Forget spas, scented candles, or snacks - games were my self-care method this year

These days, there’s a lot of conversation surrounding the idea of ‘self-care’ and looking after yourself. More and more people are openly talking about the state of their mental health and, naturally, the conversation has turned to the small ways you can improve your days, weeks, or lives generally.

2019 has been a shaky year for me in many instances, and there were a few activities I would do to feel okay. Painting my nails, doing a face mask, and buying and then consuming chicken nuggets to name just three. But more than anything else, playing a game or two really helped to put my mind at ease, and clear my head.

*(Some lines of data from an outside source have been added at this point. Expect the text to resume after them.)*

Lemma transmit_run ticks c s rs w p (t0 : Z) :
  tuned ticks w → container_wf c → transmitter c = Some p → last_send c = RDTSC t0 →
  ∃ w1, advances w w1 ∧ tsc_reads w1 = S (tsc_reads w) ∧
    (since_last ticks w t0 < 100 → maybe_transmit c s rs w = Ret (c, s, w1)) ∧
    (100 ≤ since_last ticks w t0 →
     ∃ full sent k h' rest w2, drain (priority_queue_heap c) full ∧ drain h' rest ∧
       batch (Some rs) (Z.to_nat (max_send c)) full sent k rest ∧ advances w w2 ∧
       maybe_transmit c s rs w = Ret
         (mkContainer h' (Some (prod_sync (push_all sent p)))
            (if decide (sent = []) then RDTSC t0 else RDTSC (tsc w (tsc_reads w1))) (max_send c),
          (if decide (sent = []) then dropped k s
           else stat_add BankingTransmissions (Z.of_nat (length sent)) (dropped k s)), w2)).
Proof.
  intros Ht [Hlen Hmax] Hp Hl. unfold maybe_transmit. rewrite Hp, Hl.
  destruct (elapsed_ms_run ticks w t0 Ht) as (w1 & -> & Ha1 & Hr1). rewrite bind_Ret. cbn beta iota.
  fold (since_last ticks w t0). exists w1. split_and!; [done|done| |].
  { intros Hlt. unfold SEND_INTERVAL_MS. by rewrite decide_False by lia. }
  intros Hge. unfold SEND_INTERVAL_MS. rewrite decide_True by lia.
  destruct (drain_exists (priority_queue_heap c)) as (full & Hd & Hperm & _).
  pose proof (Permutation_length Hperm) as Hpl. unfold HEAP_SIZE in Hlen.
  rewrite (drain_len _ _ Hd).
  destruct (send_loop_run (Some rs) (Z.to_nat (max_send c)) (S (length full)) _ s p full 0 Hd)
    as (sent & k & h' & rest & Hloop & Hd' & Hb); [lia..|].
  rewrite Z2Nat.id in Hloop by done. rewrite Hloop, bind_Ret. cbn beta iota. rewrite Z.add_0_l. exists full, sent, k, h', rest.
  destruct sent as [|t sent].
  - rewrite decide_False by done. exists w1. split_and!; [done..|]. rewrite decide_True by done.
    rewrite <- Hl. by destruct c.
  - rewrite decide_True by (simpl; lia). destruct (timer_new_run ticks w1) as (w2 & -> & Ha2 & _);
      [by eapply tuned_advances|]. exists w2. rewrite (adv_tsc _ _ Ha1). split_and!; [done..|by etransitivity|done].
Qed.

See, I think that there’s a strange simplicity when it comes to games. In front of you is an story or experience, and you know there’s a way to get from beginning to end. To achieve something, whether that be a moving through a tale or building something in a creative project, is possible. It’s a little safe place of (mostly) guaranteed success and when you’re down or need some time by yourself, a medium giving you a little sense of achievement can make all the difference. Moreover, to win other games, you’ve got to do a little self-reflection. Here are some lessons I’ve learnt from using games as a self-care method.

Grim Fandango

I tried playing Grim Fandango more than once in my life. For years, I started it, got bored or frustrated, and stopped a couple of hours in. But at the beginning of this year, when confined to my dimly lit, glum, and cold university room somewhere in the dimly lit, glum, and cold Midlands, I revisited the game one last time. During that time, there wasn’t much I could do to feel physically able, so I turned to Manny Calavera for help. He did all the leg work, I did all the thinking. And when jumps of logic were too big, as they often are in point-and-click games, I could turn to Google to find the answer. I mean, come on, the game has been out for 20 years. If anyone is allowed to cheat it’s a sad girl stuck in her room two decades later, right?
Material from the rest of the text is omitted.